今回はセブンに変身する事でカザモリがダンを継いだ事に目が行くが、一方でシラガネ隊長がキリヤマ隊長やフルハシ隊長を継いだ話でもあった。

 

戦いが終わり、カザモリがカプセルを投げると中から本物のカザモリが現れる。
ダン「人間は運命を選択した。X-dayは明日かもしれないし百年後かもしれない。その日の為に人類は人類として立派に生きてほしい。人類の未来は……君達若者が決める」、
カザモリ「あなたは……。ひょっとしてあなたは……!?」。
カザモリの問いに答える事無く姿を消すダン。
今回のセブンは人類の運命に干渉しようとしたガッツ星人を排除したと言えるが、人類に選択権があると言うのならガッツ星人に従う選択も許されるはず。
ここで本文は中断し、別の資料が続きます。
(* ===== verification/Config.v ===== *)
(** * Configuration: src/core/config.{h,c}

    The configuration record, and [config_load]: the defaults, the line reader
    ([fgets] with its 512-byte line), comments, sections and key/value lines,
    and the assignment each known key makes.  The server table is a list whose
    length is [server_count]; the code's fixed arrays appear as the limits the
    code tests.  The file is its bytes, [None] when it cannot be opened.

    POSIX regular expressions are a parameter ([Regex]): [regcomp] compiles a
    pattern, [regexec] matches a string.  Log messages are not modelled. *)

From Stdlib Require Import ZArith Lia String.
From stdpp Require Import base numbers option list.
From S2P Require Import Prelude CLib.

(** ** Data *)

Definition CONFIG_MAX_BACKENDS : Z := 64.
Definition CONFIG_MAX_STR : Z := 512.
Definition CONFIG_MAX_MODULES : Z := 16.
Definition CONFIG_MAX_REWRITES : Z := 32.
Definition CONFIG_MAX_TRY_FILES : Z := 8.
Definition CONFIG_MAX_SERVERS : Z := 16.

Inductive balance_mode_t : Type := BALANCE_ROUND_ROBIN | BALANCE_LEAST_CONN.

Inductive log_level_t : Type := LOG_ERROR | LOG_WARN | LOG_INFO | LOG_DEBUG.

#[global] Instance balance_mode_eq_dec : EqDecision balance_mode_t.
Proof. solve_decision. Defined.

(** The regular expressions of <regex.h>.  A match is the list of the start and
    end offsets of the whole match and of the groups, -1 for a group that took no
    part. *)
Class Regex : Type := {
  regex_t : Type;
  regcomp : bytes -> option regex_t;
  regexec : regex_t -> bytes -> option (list (Z * Z))
}.

(** Patterns without special characters, anchored at both ends: an instance for
    examples. *)
Definition literal_regex : Regex := {|
  regex_t := bytes;
  regcomp := Some;
  regexec := fun re s => if eqb_bytes re s then Some [(0, zlen s)] else None
|}.

Record backend_entry_t : Type := mk_backend {
  be_host : bytes;
  be_port : Z;
  be_enabled : bool
}.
つまり、今回のセブンはガッツ星人に従うべきではないと人類の運命に干渉してしまったのだ。
カザモリに変身したセブンがフルハシ参謀に向かって「僕は……思います。たとえどんな事があろうとも、この星の人類の運命は、この星の人類の手によって決められるべきだと……。たとえ、それが、どんな悲劇的な、運命だとしても……」と言っているが、宇宙人であるセブンが人類の運命は人類の手によって決められるべきだと人類に忠告して結論に関与してしまう事は一つの矛盾と言える。そして、この矛盾が『平成セブン』でのセブンの物語の軸となっていくのであった。

 

事件解決後に「ダン。お前はダンなんだろう? 俺に隠したって無駄だ。カザモリ隊員に化けたお前なんだろう?」と言ってカザモリを追い回すフルハシ参謀と「僕はカザモリです!」と言って逃げ回るカザモリ。
この後、カザモリはモロボシ・ダンと言う存在に振り回され続ける事となる。